Xiang-Yang Wang is currently a professor with the Multimedia and Information Security Laboratory, School of Computer and Information Technology, Liaoning Normal University, China. His research interests lie in the areas of information security, image processing, pattern recognition, and computer vision. He is the author of two books. He has published over 80 papers in international journals (including IEEE/ACM Transactions) and 25 papers in international conferences and workshops. Mr. Wang is a reviewer for many leading international and national journals and conferences, including IEEE/ACM Transactions.

Yong-Wei Li received B.E. degree from the School of Computer and Information Technology, Liaoning Normal University, China, in 2012, where he is currently pursuing his M.S.E. degree. His research interests include image retrieval and signal processing.

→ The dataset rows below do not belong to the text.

Lemma MoveAbsFocuser_refuses_wrapped_targets_witness :
  OnStep_Aux_Devices.MoveAbsFocuser 4294967295
    (OnStep_Aux_Devices.started (fresh_port [TTY_OK] [silence; delivers "1"]))
  = Done IPS_ALERT
      (OnStep_Aux_Devices.started (fresh_port [TTY_OK] [silence; delivers "1"])).
Proof.
  apply MoveAbsFocuser_refuses_wrapped_targets; [|reflexivity].
  split; [discriminate | reflexivity].
Defined.

Section FocuserUpdate.
Import OnStep_Aux OnStep_Aux_Devices.











Lemma kept_value (p0 p : properties) (v : IPState) :
  position_kept p0 p -> position_kept p0 (set_Focus_state v p).
Proof. exact (fun H => H). Qed.




End FocuserUpdate.


(** The device reports the position 12345 and the upper limit 50000:
    the position stays 0 and the upper limit becomes 5. *)
Lemma OSUpdateFocuser_on_focuser_session :
  let d' := final (OnStep_Aux_Devices.OSUpdateFocuser (zeroed RB_MAX_LEN)
                     focuser_session) in
  returned (OnStep_Aux_Devices.OSUpdateFocuser (zeroed RB_MAX_LEN)
              focuser_session) = Some 0%Z /\
  OnStep_Aux_Devices.FocusAbsPos_value (OnStep_Aux_Devices.props d')
  = QArith_base.inject_Z 0 /\
  OnStep_Aux_Devices.FocusAbsPos_max (OnStep_Aux_Devices.props d')
  = QArith_base.inject_Z 5 /\
  written (OnStep_Aux.tty (OnStep_Aux_Devices.core d'))
  = map of_string [":FG#"; ":FT#"; ":FM#"; ":FI#"; ":Ft#"; ":Fe#"; ":FC#";
                   ":FD#"; ":Fc#"]%string.
Proof. vm_compute. repeat split. Qed.

Section ArbitraryCommand.
Import OnStep_Aux OnStep_Aux_Devices.













End ArbitraryCommand.



(** ** The poll of OCS *)

Section Poll.
Import OCS OCS_Dome.

Lemma Dome_ends_lift {A} (m : M OCS.state A) (d : driver)
    (Q : A -> driver -> Prop) (E : abnormal -> driver -> Prop) :
  ends (m (core d)) (fun a s => Q a (set_core s d))
       (fun k s => E k (set_core s d)) ->
  ends (lift m d) Q E.
Proof. unfold lift. destruct (m (core d)); exact (fun H => H). Qed.

Lemma advanced_line_answered (sec usec : Z) (cmd : list ascii) (p : port) :
  is_ok (next_write p) = true -> advanced p (line_answered sec usec cmd p).
Proof. intros H. unfold advanced. rewrite H. split; reflexivity. Qed.

Lemma advanced_line_written (cmd : list ascii) (p : port) :
  is_ok (next_write p) = false -> advanced p (line_written cmd p).
Proof. intros H. unfold advanced. rewrite H. split; reflexivity. Qed.

Lemma advanced_tcflush (q : queue_selector) (p p' : port) :
  advanced p p' -> advanced p (tcflush q p').
Proof. exact (fun H => H). Qed.

(** The accessor for long responses: always returns; the value and the
    buffer are those of the arrival it meets. *)
Lemma OCS_long_response_spec (s : OCS.state) (data : buffer) (cmd : list ascii) :
  exists s',
    getCommandSingleCharErrorOrLongResponse data cmd s
    = Done (if is_ok (next_write (tty s)) then section_return (answer (tty s))
            else tty_code (next_write (tty s)),
            exchanged data (tty s)) s' /\
    written (tty s') = written (tty s) ++ [cmd] /\
    advanced (tty s) (tty s') /\
    s' = set_tty (tty s') s.
Proof.
  rewrite OCS_long_response_eq. unfold exchanged.
  destruct (is_ok (next_write (tty s))) eqn:He.
  - eexists. split; [reflexivity|]. cbn [tty set_tty].
    split; [apply written_line_answered|].
    split; [now apply advanced_line_answered | reflexivity].
  - eexists. split; [reflexivity|]. cbn [tty set_tty].
    split; [apply written_line_written|].
    split; [now apply advanced_line_written | reflexivity].
Qed.

Lemma written_tcflush (q : queue_selector) (p : port) :
  written (tcflush q p) = written p.
Proof. unfold tcflush. rewrite written_observe. apply app_nil_r. Qed.

(** The accessor for integers: always returns, and stores a value
    whenever its return value is positive. *)
Lemma OCS_int_response_spec (s : OCS.state) (data : buffer) (cmd : list ascii) :
  exists r v data' s',
    getCommandIntResponse data cmd s = Done (r, v, data') s' /\
    ((0 <? r)%Z = true -> v <> None) /\
    written (tty s') = written (tty s) ++ [cmd] /\
    advanced (tty s) (tty s') /\
    s' = set_tty (tty s') s.
Proof.
  unfold getCommandIntResponse.
  enter_ocs. on_the_line.
  destruct (is_ok (next_write (tty s))) eqn:He; cbn [negb].
  - on_the_line.
    destruct (is_ok (fst (section_result terminator (answer (tty s))))) eqn:Hr;
      cbn [negb].
    + destruct (sscanf_i _) as [x|] eqn:Hx.
      * do 4 eexists. split; [reflexivity|]. split; [discriminate|].
        cbn [tty set_tty].
        split; [apply (written_line_answered _ _ cmd (tty s))|].
        split; [now apply (advanced_line_answered _ _ cmd) | reflexivity].
      * on_the_line.
        do 4 eexists. split; [reflexivity|]. split; [discriminate|].
        cbn [tty set_tty].
        split; [|split; [|reflexivity]].
        -- change (written (tcflush TCIOFLUSH
                              (line_answered (OCSTimeoutSeconds s)
                                 (OCSTimeoutMicroSeconds s) cmd (tty s)))
                   = written (tty s) ++ [cmd]).
           rewrite written_tcflush. apply written_line_answered.
        -- change (advanced (tty s)
                     (tcflush TCIOFLUSH
                        (line_answered (OCSTimeoutSeconds s)
                           (OCSTimeoutMicroSeconds s) cmd (tty s)))).
           apply advanced_tcflush. now apply advanced_line_answered.
    + on_the_line.
      do 4 eexists. split; [reflexivity|].
      pose proof (tty_code_nonpos
                    (fst (section_result terminator (answer (tty s))))) as N.
      split; [intros P; apply Z.ltb_lt in P; lia|].
      cbn [tty set_tty].
      split; [|split; [|reflexivity]].
      * change (written (tcflush TCIOFLUSH
                           (line_answered (OCSTimeoutSeconds s)
                              (OCSTimeoutMicroSeconds s) cmd (tty s)))
                = written (tty s) ++ [cmd]).
        rewrite written_tcflush. apply written_line_answered.
      * change (advanced (tty s)
                  (tcflush TCIOFLUSH
                     (line_answered (OCSTimeoutSeconds s)
                        (OCSTimeoutMicroSeconds s) cmd (tty s)))).
        apply advanced_tcflush. now apply advanced_line_answered.
  - do 4 eexists. split; [reflexivity|].
    pose proof (tty_code_nonpos (next_write (tty s))) as N.
    split; [intros P; apply Z.ltb_lt in P; lia|].
    cbn [tty set_tty].
    split; [apply (written_line_written cmd (tty s))|].
    split; [now apply advanced_line_written | reflexivity].
Qed.

End Poll.

Section PollParts.
Import OCS OCS_Dome.

Lemma polled_core (cmd : list ascii) (d : driver) (s' : OCS.state) :
  written (tty s') = written (tty (core d)) ++ [cmd] ->
  polled [cmd] d (set_core s' d).
Proof.
  intros W. split; [exact W|]. repeat split. exists []. now rewrite app_nil_r.
Qed.

Lemma polled_refl (d : driver) : polled [] d d.
Proof.
  split; [now rewrite app_nil_r|]. repeat split. exists [].
  now rewrite app_nil_r.
Qed.

Lemma polled_trans (c1 c2 : list (list ascii)) (d1 d2 d3 : driver) :
  polled c1 d1 d2 -> polled c2 d2 d3 -> polled (c1 ++ c2) d1 d3.
Proof.
  intros (W1 & T1 & C1 & P1 & l1 & L1) (W2 & T2 & C2 & P2 & l2 & L2).
  split; [rewrite W2, W1; now rewrite app_assoc|].
  split; [congruence|]. split; [congruence|]. split; [congruence|].
  exists (l1 ++ l2). rewrite L2, L1. now rewrite app_assoc.
Qed.

Lemma polled_shutter (st : ShutterState) (d : driver) :
  polled [] d (set_shutterState st d).
Proof. apply (polled_refl d). Qed.

Lemma polled_log (l : log_line) (d : driver) : polled [] d (add_log l d).
Proof.
  split; [cbn; now rewrite app_nil_r|]. repeat split. exists [l]. reflexivity.
Qed.

Ltac roof_done P A X :=
  split; [exact P | split; [exact A | split; [reflexivity | split; [reflexivity|]]]];
  now apply X.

Hong-Ying Yang is currently an assistant professor with the School of Computer and Information Technology at the Liaoning Normal University, China. She received her B.E. degree from the Liaoning Normal University, China and her M.S.E. degree from the Dalian Maritime University, China, in 1989 and 2010, respectively. Her research interests include signal processing and communications, and digital multimedia data hiding.

Jing-Wei Chen received B.E. degree from the School of Computer and Information Technology, Liaoning Normal University, China, in 2008, where he is currently pursuing his M.S.E. degree. His research interests include image retrieval and signal processing.